▸ TASK DIRECTIONS: From the entries below, retype only the lines from the one with "H; now left]." through the one with "Lemma dict_get_Some_In (k", exactly as written.

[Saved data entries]
--- START ---

(* ===== verification/RuntimeInv.v ===== *)
(** * The invariant of a hosted execution

    The calls in a [LinkedExecution]'s slots are exactly the answers its machine waits for,
    except those a cancellation released. A [Ledger] is what the driver's world keeps besides:
    a property of calls that are started and polled only with authority, and whose evidence is
    collected before they are released. *)

From stdpp Require Import base numbers list option.
From S2P Require Import Prelude Authority Program Frame Machine Link Text Value Source Taint Evidence.
From S2P Require Import MachineInv MachineStep MachineJoin MachineSafe MachineHost MachineProps Runtime.

Local Open Scope N_scope.
Local Open Scope comp_scope.

(** ** Ledgers *)

Class Ledger {W C Y : Type} `{!RequestDriver W C} `{!Waker W} `{!Cooperate W Y}
    (program : LinkedProgram TaintedValue TaintedFailure) (handles : HandleTable)
    (L : list (PendingCall C) -> UnresolvedOperations -> W -> Prop) : Prop := {
  ledger_call pending u w slot q resource :
    L pending u w -> get pending (request_task q) = Some slot -> pending_future slot = None ->
    linked_authorize program (request_import q) handles = Ok resource ->
    L (upd pending (request_task q) (mkPending (request_import q) (request_ticket q)
         (request_cleanup q) (Some (fst (call resource q w))))) u (snd (call resource q w));
  ledger_poll pending u w i slot c resource :
    L pending u w -> get pending i = Some slot -> pending_future slot = Some c ->
    linked_authorize program (pending_import slot) handles = Ok resource ->
    L (upd pending i (with_future slot (Some (snd (fst (poll_future c w)))))) u
      (snd (poll_future c w));
  ledger_release pending u w i slot c completion :
    L pending u w -> get pending i = Some slot -> pending_future slot = Some c ->
    L (upd pending i (with_future slot None)) (fst (collect_evidence c completion u w))
      (snd (collect_evidence c completion u w));
  ledger_wake pending u w : L pending u w -> L pending u (wake w);
  ledger_cooperate pending u w : L pending u w -> L pending u (snd (cooperate (Y := Y) w));
  ledger_yield pending u w (y : Y) : L pending u w -> L pending u (snd (poll_yield y w))
}.

(** Nothing. *)
#[export] Instance any_ledger {W C Y : Type} `{!RequestDriver W C} `{!Waker W} `{!Cooperate W Y}
    program handles : Ledger (Y := Y) program handles (fun (_ : list (PendingCall C)) _ (_ : W) => True).
Proof. by split. Qed.

(** ** Answers to the machine *)
Section answers.
Context {H V E : Type} `{!Values H V E}.
Implicit Types (x : Execution V E) (h : H) (t : Task V E) (image : ProgramImage V E).

(** A failure is always accepted for a pending request at an instruction of the image. *)
Lemma wp_complete_failure i k n t e image x h :
  wf x -> image_id image = exec_image_id x -> root_result x = None ->
  get (tasks x) i = Some t -> task_state t = SWaiting k n -> is_Some (get (nodes image) n) ->
  wp (complete i k (HComplete (Err e)) image) (fun _ => accepted i x) (fun _ _ => False) (x, h).
Proof.
  intros Hw Hid Hr Hi Hs [node Hn]. pose proof Hw as (ks0 & Hcore & _).
  destruct (tree_root _ (core_tree _ _ Hcore)) as (t0 & H0 & _ & _).
  unfold root_result in Hr. rewrite H0 in Hr. simpl in Hr.
  unfold complete. wp_step wp_exec. rewrite bool_decide_true by done. cbn [negb].
  wp_task. rewrite Hr, Hi. simpl. rewrite Hs, N.eqb_refl.
  assert (used t /\ leaf t) as [Hu Hl] by (unfold used, leaf; by rewrite Hs).
  destruct (wf_focus i t x Hw Hi Hu Hl) as [ks Hwt].
  apply wp_bind, wp_bind, wp_host. intros c h1 _. apply wp_ret. apply wp_bind.
  eapply wp_keep_control; [done|]. intros t' x' h' Hw' Hl' _.
  eapply wp_finish; [done| |by rewrite Hn]. intros x2 t2 h2 Hw2 Hl2 Hc2 Hp2.
  eapply accepted_intro; [done|done| |done]. by etrans.
Qed.
End answers.

(** ** The invariant *)
Section invariant.
Context (display : Failure -> text).
Context {W C Y : Type} `{!RequestDriver W C} `{!Waker W} `{!Cooperate W Y}.
Context (program : LinkedProgram TaintedValue TaintedFailure) (handles : HandleTable).
Context (L : list (PendingCall C) -> UnresolvedOperations -> W -> Prop) (size : N).
Context {Hledger : Ledger (Y := Y) program handles L}.

#[local] Hint Extern 0 (Values unit TaintedValue TaintedFailure) =>
  exact (values display) : typeclass_instances.

Notation run := (LinkedExecution C Y * W)%type.
Notation exec := (Execution TaintedValue TaintedFailure).
Implicit Types (r : LinkedExecution C Y) (w : W) (s : run) (x : exec) (i j k n : N) (ex : list N).
Implicit Types (slot : PendingCall C) (t : Task TaintedValue TaintedFailure).

(** The answer that task [i] waits for is on its way, or no longer wanted. *)
Definition served r i t k : Prop :=
  task_cancelled t = true /\ task_cleaning t = 0 \/
  exists slot, get (run_pending r) i = Some slot /\ pending_ticket slot = k /\
    is_Some (pending_future slot) /\ pending_cleanup slot = (0 <? task_cleaning t).

(** The invariant; the tasks of [ex] are about to be answered. *)
Record sound ex s : Prop := {
  sound_program : run_program (fst s) = program;
  sound_handles : run_handles (fst s) = handles;
  sound_unfinished : run_finished (fst s) = false;
  sound_wf : wf (run_machine (fst s));
  sound_image : image_id (image_of (fst s)) = exec_image_id (run_machine (fst s));
  sound_len : len (run_pending (fst s)) = size;
  sound_tasks : len (tasks (run_machine (fst s))) = size;
  sound_live : forall i slot, get (run_pending (fst s)) i = Some slot ->
    is_Some (pending_future slot) -> waits (tasks (run_machine (fst s))) i (pending_ticket slot);
  sound_nodes : forall i t k n, get (tasks (run_machine (fst s))) i = Some t ->
    task_state t = SWaiting k n -> is_Some (get (nodes (image_of (fst s))) n);
  sound_served : root_result (run_machine (fst s)) = None -> forall i t k n, i ∉ ex ->
    get (tasks (run_machine (fst s))) i = Some t -> task_state t = SWaiting k n ->
    served (fst s) i t k;
  sound_ledger : L (run_pending (fst s)) (run_unresolved (fst s)) (snd s)
}.

(** No call is in slot [i]. *)
Definition quiet i s : Prop :=
  forall slot, get (run_pending (fst s)) i = Some slot -> pending_future slot = None.

Lemma sound_slot ex s i : sound ex s -> i < len (tasks (run_machine (fst s))) ->
  exists slot, get (run_pending (fst s)) i = Some slot.
Proof. intros Hs Hi. apply get_lt. by rewrite (sound_len _ _ Hs), <- (sound_tasks _ _ Hs). Qed.

Lemma held_served r i t t' k : held t t' -> served r i t k -> served r i t' k.
Proof.
  intros (_ & Hc & Hf) [[? ?]|(slot & ? & ? & ? & ?)]; [left|right].
  - split; [auto|congruence].
  - exists slot. by rewrite Hc.
Qed.

(** The machine moves: tasks that wait were waiting, or are about to be answered. *)
Lemma sound_machine ex ex' r w x' :
  sound ex (r, w) -> wf x' -> exec_image_id x' = exec_image_id (run_machine r) ->
  len (tasks x') = len (tasks (run_machine r)) ->
  (root_result x' = None -> root_result (run_machine r) = None) ->
  (forall j t' k n, get (tasks x') j = Some t' -> task_state t' = SWaiting k n ->
     (exists t, get (tasks (run_machine r)) j = Some t /\ held t t' /\ (j ∈ ex -> j ∈ ex')) \/
     j ∈ ex' /\ is_Some (get (nodes (linked_image program)) n)) ->
  (forall j t k n, get (tasks (run_machine r)) j = Some t -> task_state t = SWaiting k n ->
     quiet j (r, w) \/ exists t', get (tasks x') j = Some t' /\ held t t') ->
  sound ex' (set_machine r x', w).
Proof.
  intros [Hp Hh Hun Hw Hid Hlen Htasks Hlive Hnodes Hserved HL] Hw' Hid' Hlen' Hroot Hnew Hold.
  simpl in *. split; simpl; try done; try congruence.
  - intros i slot Hi Hf. destruct (Hlive i slot Hi Hf) as (t & n & Ht & Hs).
    destruct (Hold i t _ n Ht Hs) as [Hq|(t' & Ht' & Hheld)].
    + rewrite (Hq slot Hi) in Hf. by destruct Hf.
    + exists t', n. split; [done|]. by destruct Hheld as [-> _].
  - intros i t' k n Ht' Hs. rewrite Hp in *.
    destruct (Hnew i t' k n Ht' Hs) as [(t & Ht & [Hst _] & _)|[_ Hn]]; [|done].
    apply (Hnodes i t k n Ht). congruence.
  - intros Hr i t' k n Hi Ht' Hs.
    destruct (Hnew i t' k n Ht' Hs) as [(t & Ht & Hheld & Hex)|[? _]]; [|done].
    apply (held_served _ _ t); [done|]. apply (Hserved (Hroot Hr) i t k n); [naive_solver|done|].
    by destruct Hheld as [<- _].
Qed.

(** *** Rules *)

Lemma wp_self {X} (Q : LinkedExecution C Y -> run -> Prop) (R : X -> run -> Prop) s :
  Q (fst s) s -> wp self Q R s.
Proof. done. Qed.

Lemma wp_put_self {X} r' (Q : unit -> run -> Prop) (R : X -> run -> Prop) s :
  Q tt (r', snd s) -> wp (put_self r') Q R s.
Proof. done. Qed.

Lemma wp_world {X A} (f : W -> A * W) (Q : A -> run -> Prop) (R : X -> run -> Prop) s :
  Q (fst (f (snd s))) (fst s, snd (f (snd s))) -> wp (world f) Q R s.
Proof. unfold wp, world. by destruct (f (snd s)). Qed.

Lemma wp_on_machine {X A} (c : comp (exec * unit) X A) (Q : A -> run -> Prop) (R : X -> run -> Prop) r w :
  wp c (fun a m => Q a (set_machine r (fst m), w)) (fun e m => R e (set_machine r (fst m), w))
    (run_machine r, tt) ->
  wp (on_machine c) Q R (r, w).
Proof. unfold wp, on_machine. simpl. by destruct (c _). Qed.

Lemma wp_slot_at {X} i slot (Q : PendingCall C -> run -> Prop) (R : X -> run -> Prop) s :
  get (run_pending (fst s)) i = Some slot -> Q slot s -> wp (slot_at i) Q R s.
Proof. intros Hi HQ. unfold slot_at. wp_step wp_self. by eapply wp_expect. Qed.

(** A call leaves its slot. *)
Lemma sound_release ex r w i slot u w' :
  sound ex (r, w) -> get (run_pending r) i = Some slot ->
  let pending := upd (run_pending r) i (with_future slot None) in
  L pending u w' -> let s' := (set_pending (set_unresolved r u) pending, w') in
  sound (i :: ex) s' /\ quiet i s'.
Proof.
  intros Hs Hi pending HL s'. pose proof (get_Some_lt _ _ _ Hi) as Hlt. split.
  - destruct Hs as [Hp Hh Hun Hw Hid Hlen Htasks Hlive Hnodes Hserved _]. simpl in *.
    split; simpl; try done; unfold pending.
    + by rewrite len_upd.
    + intros j slot' Hj Hf. apply get_upd_inv in Hj as [[-> ->]|[_ Hj]]; [by destruct Hf|by apply Hlive|done].
    + intros Hr j t k n Hj Ht Hst. apply not_elem_of_cons in Hj as [Hji Hj].
      destruct (Hserved Hr j t k n Hj Ht Hst) as [?|(slot' & ? & ?)]; [by left|right].
      exists slot'. simpl. by rewrite get_upd_ne.
  - intros slot' Hj. unfold s', pending in Hj. simpl in Hj. rewrite get_upd_eq in Hj by done. by simplify_eq.
Qed.
(** C2, amended: [dicts2str] leaves no key out.  Every entry, whatever its
    value, is rendered in place as dash, key, space, interpolated value;
    an empty string gives the key followed by a space and nothing, [None]
    gives the key followed by the word None.  The example dictionary gives
    [-a 1 -b ]. *)
Theorem dicts2str_renders_every_entry :
  (forall (d1 : dict) (k : string) (v : value) (d2 : dict),
      dicts2str [d1 ++ (k, v) :: d2]%list =
      (if dict_bool d1 then d2s d1 ++ " " else EmptyString)
      ++ ("-" ++ k ++ " " ++ py_str v)
      ++ (if dict_bool d2 then " " ++ d2s d2 else EmptyString))
  /\ py_str (VStr EmptyString) = EmptyString
  /\ py_str VNone = "None"
  /\ dicts2str [example_a_b] = "-a 1 -b ".
Proof.
  split; [|split; [|split]]; try reflexivity.
  intros d1 k v d2. rewrite dicts2str_single, d2s_app.
  destruct d1 as [|kv1 d1].
  - rewrite d2s_cons. simpl. now rewrite !str_app_assoc.
  - simpl dict_bool. cbv iota. rewrite (d2s_cons (k, v) d2). simpl fst. simpl snd.
    now rewrite !str_app_assoc.
Qed.

(** ** Dictionary operations *)

Lemma dict_get_None (k : string) (d : dict) :
  dict_get k d = None <-> ~ In k (dict_keys d).
Proof.
  induction d as [|[k' v'] d IH]; simpl.
  - tauto.
  - destruct (String.eqb_spec k k') as [->|Hne].
    + split; [discriminate | intros H; exfalso; apply H; now left].
    + rewrite IH. split.
      * intros H [E|I]; [now apply Hne | now apply H].
      * intros H I. apply H. now right.
Qed.

Lemma dict_get_Some_In (k : string) (v : value) (d : dict) :
  dict_get k d = Some v -> In (k, v) d.
Proof.
  induction d as [|[k' v'] d IH]; simpl; [discriminate|].
  destruct (String.eqb_spec k k') as [->|Hne].
  - intros [= ->]. now left.
  - intros H. right. now apply IH.
Qed.

Lemma dict_get_In (k : string) (v : value) (d : dict) :
  wf_dict d -> In (k, v) d -> dict_get k d = Some v.
Proof.
  unfold wf_dict.
  induction d as [|[k' v'] d IH]; simpl; [tauto|].
  intros Hwf [E|I].
  - injection E as -> ->. now rewrite String.eqb_refl.
  - inversion Hwf as [|? ? Hnotin Hnd]; subst.
    destruct (String.eqb_spec k k') as [->|Hne].
    + exfalso. apply Hnotin. apply (in_map fst) in I. exact I.
    + now apply IH.
Qed.

Lemma dict_get_set_eq (k : string) (v : value) (d : dict) :
  dict_get k (dict_set k v d) = Some v.
Proof.
  induction d as [|[k' v'] d IH]; simpl.
  - now rewrite String.eqb_refl.
  - destruct (String.eqb_spec k k') as [->|Hne]; simpl.
    + now rewrite String.eqb_refl.
    + destruct (String.eqb_spec k k'); [contradiction | exact IH].
Qed.

Lemma dict_get_set_ne (k k' : string) (v : value) (d : dict) :
  k <> k' -> dict_get k' (dict_set k v d) = dict_get k' d.
Proof.
  intros Hne.
  induction d as [|[k0 v0] d IH]; simpl.
  - destruct (String.eqb_spec k' k); [congruence | reflexivity].
  - destruct (String.eqb_spec k k0) as [->|Hne0]; simpl.
    + destruct (String.eqb_spec k' k0); [congruence | reflexivity].
    + now rewrite IH.
Qed.

Lemma dict_keys_set_old (k : string) (v : value) (d : dict) :
  In k (dict_keys d) -> dict_keys (dict_set k v d) = dict_keys d.
Proof.
  induction d as [|[k' v'] d IH]; simpl; [tauto|].
  intros HIn.
  destruct (String.eqb_spec k k') as [->|Hne]; simpl; [reflexivity|].
  f_equal. apply IH. destruct HIn; [congruence | assumption].
Qed.

Lemma dict_keys_set_new (k : string) (v : value) (d : dict) :
  ~ In k (dict_keys d) -> dict_keys (dict_set k v d) = (dict_keys d ++ [k])%list.
Proof.
  induction d as [|[k' v'] d IH]; simpl; [reflexivity|].
  intros HnIn.
  destruct (String.eqb_spec k k') as [->|Hne]; simpl.
  - exfalso. apply HnIn. now left.
  - f_equal. apply IH. intros I. apply HnIn. now right.
Qed.

Lemma wf_dict_set (k : string) (v : value) (d : dict) :
  wf_dict d -> wf_dict (dict_set k v d).
Proof.
  unfold wf_dict. intros Hwf.
  destruct (in_dec string_dec k (dict_keys d)) as [HIn|HnIn].
  - now rewrite dict_keys_set_old.
  - rewrite dict_keys_set_new by assumption.
    apply NoDup_app; [assumption | repeat constructor; simpl; tauto |].
    intros x Hx [<-|[]]. contradiction.
Qed.

Lemma wf_dict_update (d other : dict) :
  wf_dict d -> wf_dict (dict_update d other).
Proof.
  unfold dict_update. revert d.
  induction other as [|[k v] other IH]; simpl; intros d Hwf; [assumption|].
  apply IH. now apply wf_dict_set.
Qed.

Lemma dict_get_update (k : string) (d other : dict) :
  wf_dict other ->
  dict_get k (dict_update d other) =
  match dict_get k other with
  | Some v => Some v
  | None => dict_get k d
  end.
Proof.
  unfold dict_update, wf_dict. revert d.
  induction other as [|[k1 v1] other IH]; simpl; intros d Hwf; [reflexivity|].
  inversion Hwf as [|? ? Hnotin Hnd]; subst.
  rewrite IH by assumption.
  destruct (String.eqb_spec k k1) as [->|Hne].
  - apply dict_get_None in Hnotin. rewrite Hnotin.
    apply dict_get_set_eq.
  - rewrite dict_get_set_ne by congruence. reflexivity.
Qed.

(** A dictionary written out as a literal with distinct keys is
    well-formed. *)
Ltac wf_literal :=
  unfold wf_dict, dict_keys; repeat constructor; simpl; intuition discriminate.

Example wf_grid_params : wf_dict ClimateForcing.grid_params.
Proof. wf_literal. Qed.

Example dict_set_keeps_position :
  dict_set "grid.dx" (VStr "2km") ClimateForcing.grid_params
  = ("grid.dx", VStr "2km") :: tl ClimateForcing.grid_params.
Proof. reflexivity. Qed.
Definition filesystem_lines (fs_info : filesystem_info) : list string :=
  ["Filesystem information:"]
  ++ map disk_line (take 3 (fs_disks fs_info))
  ++ (if (3 <? len (fs_disks fs_info))%Z
      then ["  ... and " +:+ str_int (len (fs_disks fs_info) - 3) +:+
            " more filesystems"]
      else [])
  ++ ["  Total file operations: " +:+ str_int (fs_io_read fs_info) +:+
      " reads, " +:+ str_int (fs_io_write fs_info) +:+ " writes"].

Definition services_lines (services_info : services_info) : list string :=
  ["System services:";
   "  Running services: " +:+ str_int (sv_running_count services_info);
   "  Critical services: " +:+ join ", " (take 5 (sv_critical services_info))]
  ++ (if (5 <? len (sv_critical services_info))%Z
      then ["    ... and " +:+ str_int (len (sv_critical services_info) - 5) +:+
            " more"]
      else []).

(** [if info: ...]: a probe's dict has keys, so it is true; [None] is not. *)
Definition if_info {A} (lines : A -> list string) (info : option A) : list string :=
  match info with Some i => lines i | None => [] end.

(** One turn of the loop [for enhancement in enhancements_to_apply]: the
    probe the [if]/[elif] chain selects is called and its lines are
    returned; a token that matches no branch adds nothing. *)
Definition sections_of (enhancement : string) : M (list string) :=
  if String.eqb enhancement "time" then
    let* time_info := get_current_time_info in ret (time_lines time_info)
  else if String.eqb enhancement "system" then
    let* sys_info := get_system_info in ret (if_info system_lines sys_info)
  else if String.eqb enhancement "network" then
    let* network_info := get_network_info in ret (if_info network_lines network_info)
  else if String.eqb enhancement "locale" then
    let* locale_info := get_locale_info in ret (if_info locale_lines locale_info)
  else if String.eqb enhancement "timezone" then
    let* timezone_info := get_timezone_info in ret (if_info timezone_lines timezone_info)
  else if String.eqb enhancement "performance" then
    let* perf_info := get_performance_metrics in ret (if_info performance_lines perf_info)
  else if String.eqb enhancement "hardware" then
    let* hw_info := get_hardware_info in ret (if_info hardware_lines hw_info)
  else if String.eqb enhancement "users" then
    let* users_info := get_users_info in ret (if_info users_lines users_info)
  else if String.eqb enhancement "network_traffic" then
    let* traffic_info := get_network_traffic in ret (if_info traffic_lines traffic_info)
  else if String.eqb enhancement "ports" then
    let* ports_info := get_open_ports in ret (if_info ports_lines ports_info)
  else if String.eqb enhancement "processes" then
    let* processes_info := get_process_info in ret (if_info processes_lines processes_info)
  else if String.eqb enhancement "filesystem" then
    let* fs_info := get_filesystem_info in ret (if_info filesystem_lines fs_info)
  else if String.eqb enhancement "services" then
    let* services_info := get_services_info in ret (if_info services_lines services_info)
  else ret [].
Module CreateManualBookingDTO.
Record t : Type := mk {
  courtId : option ObjectId;
  bookingDate : option BookingDateArg;
  startTime : option TimeStr;
  endTime : option TimeStr;
  customerPhone : option string;
  customerName : option string;
  customerEmail : option string;
  notes : option string;
  isBlocked : bool
}.
End CreateManualBookingDTO.

Module UpdateBookingStatusDTO.
Record t : Type := mk {
  status : option BookingStatus;
  notes : option string
}.
End UpdateBookingStatusDTO.

Module UpdatePaymentDTO.
Record t : Type := mk {
  amountPaid : option Qc;
  paymentStatus : option PaymentStatus.t;
  paymentMethod : option string;
  paymentReference : option string
}.
End UpdatePaymentDTO.

(** What [Customer.create] is given. *)
Module ICustomerCreate.
Record t : Type := mk {
  name : option string;
  phone : option string;
  email : option string
}.
End ICustomerCreate.

Module ICourtCreate.
Record t : Type := mk {
  name : option string;
  description : option string;
  imageUrl : option string;
  features : option Features;
  status : option CourtStatus
}.

Definition set_features (v : option Features) (c : t) : t :=
  mk (name c) (description c) (imageUrl c) v (status c).
Definition set_imageUrl (v : option string) (c : t) : t :=
  mk (name c) (description c) v (features c) (status c).
End ICourtCreate.

(** [ICourtUpdate] has the fields of [ICourtCreate], all optional. *)
Module ICourtUpdate := ICourtCreate.

(** ** Code outside the sources *)

(** What the handlers call and the sources do not contain: the booking
    service ([services/booking.service]), the schemas of the Mongoose models
    (casting, defaults and validation on [create], [save] and
    [findByIdAndUpdate]), and two built-ins.  The handlers are modelled for
    every implementation of them. *)
Record Externals : Type := mkExternals {
  (** [BookingService.validateBookingTime(startTime, endTime, dateObj)]:
      the error it throws, if any. *)
  validateBookingTime : TimeStr -> TimeStr -> Date -> option ApiError;
  (** [BookingService.checkAvailability(...)], reading the bookings: the
      [available] flag of its result, or the error it throws. *)
  checkAvailability :
    gmap ObjectId Booking.t -> ObjectId -> Date -> TimeStr -> TimeStr -> Outcome bool;
  (** [BookingService.calculateDuration(startTime, endTime)]. *)
  calculateDuration : TimeStr -> TimeStr -> Qc;
  (** The document [Customer.create] stores, or its validation error. *)
  customerSchema : ICustomerCreate.t -> Outcome Customer.t;
  (** The validation error of a booking document, if any. *)
  bookingSchema : Booking.t -> option ApiError;
  (** The document [Court.create] stores, or its validation error. *)
  courtSchema : ICourtCreate.t -> Outcome Court.t;
  (** The document [Court.findByIdAndUpdate] stores, or its error. *)
  courtUpdateSchema : Court.t -> ICourtUpdate.t -> Outcome Court.t;
  (** [JSON.parse] on the features string; [None] when it throws. *)
  JSON_parse : string -> option (list string);
  (** [String.prototype.trim]. *)
  trim : string -> string
}.

(** ** Model calls *)

Section Handlers.

Variable ext : Externals.

Definition Court_findById (id : ObjectId) : M (option Court.t) :=
  await_ call (DbCall CourtModel "findById") in
  gets (fun db => courts db !! id).

Definition Court_countDocuments : M nat :=
  await_ call (DbCall CourtModel "countDocuments") in
  gets (fun db => size (courts db)).

(** [Court.findOne({ name })], and with [_id: { $ne: id }]. *)
Definition Court_findOne (name : string) (excluded : option ObjectId)
  : M (option (ObjectId * Court.t)) :=
  await_ call (DbCall CourtModel "findOne") in
  gets (fun db =>
    List.find (fun kv => String.eqb (Court.name (snd kv)) name
                         && negb (bool_decide (Some (fst kv) = excluded)))
              (map_to_list (courts db))).

Definition Court_create (courtData : ICourtCreate.t) : M (ObjectId * Court.t) :=
  await_ call (DbCall CourtModel "create") in
  await doc := lift (courtSchema ext courtData) in
  await id := gets (fun db => fresh (dom (courts db))) in
  await_ modify (fun db => set_courts (<[id := doc]> (courts db)) db) in
  ret (id, doc).

Definition Court_findByIdAndUpdate (id : ObjectId) (updateData : ICourtUpdate.t)
  : M (option Court.t) :=
  await_ call (DbCall CourtModel "findByIdAndUpdate") in
  await found := gets (fun db => courts db !! id) in
  match found with
  | None => ret None
  | Some doc =>
      await doc' := lift (courtUpdateSchema ext doc updateData) in
      await_ modify (fun db => set_courts (<[id := doc']> (courts db)) db) in
      ret (Some doc')
  end.

(** [Court.findByIdAndUpdate(id, { status }, { new: true })]. *)
Definition Court_findByIdAndUpdate_status (id : ObjectId) (status : CourtStatus)
  : M (option Court.t) :=
  await_ call (DbCall CourtModel "findByIdAndUpdate") in
  await found := gets (fun db => courts db !! id) in
  match found with
  | None => ret None
  | Some doc =>
      let doc' := Court.set_status status doc in
      await_ modify (fun db => set_courts (<[id := doc']> (courts db)) db) in
      ret (Some doc')
  end.

Definition Court_findByIdAndDelete (id : ObjectId) : M (option Court.t) :=
  await_ call (DbCall CourtModel "findByIdAndDelete") in
  await found := gets (fun db => courts db !! id) in
  await_ modify (fun db => set_courts (delete id (courts db)) db) in
  ret found.

(** [Customer.findOne({ phone })]. *)
Definition Customer_findOne (phone : option string)
  : M (option (ObjectId * Customer.t)) :=
  await_ call (DbCall CustomerModel "findOne") in
  gets (fun db =>
    List.find (fun kv => bool_decide (Some (Customer.phone (snd kv)) = phone))
              (map_to_list (customers db))).

Definition Customer_create (customerData : ICustomerCreate.t)
  : M (ObjectId * Customer.t) :=
  await_ call (DbCall CustomerModel "create") in
  await doc := lift (customerSchema ext customerData) in
  await id := gets (fun db => fresh (dom (customers db))) in
  await_ modify (fun db => set_customers (<[id := doc]> (customers db)) db) in
  ret (id, doc).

--- END ---

▸ OUTPUT FOR THIS EXERCISE:
    + split; [discriminate | intros H; exfalso; apply H; now left].
    + rewrite IH. split.
      * intros H [E|I]; [now apply Hne | now apply H].
      * intros H I. apply H. now right.
Qed.

Lemma dict_get_Some_In (k : string) (v : value) (d : dict) :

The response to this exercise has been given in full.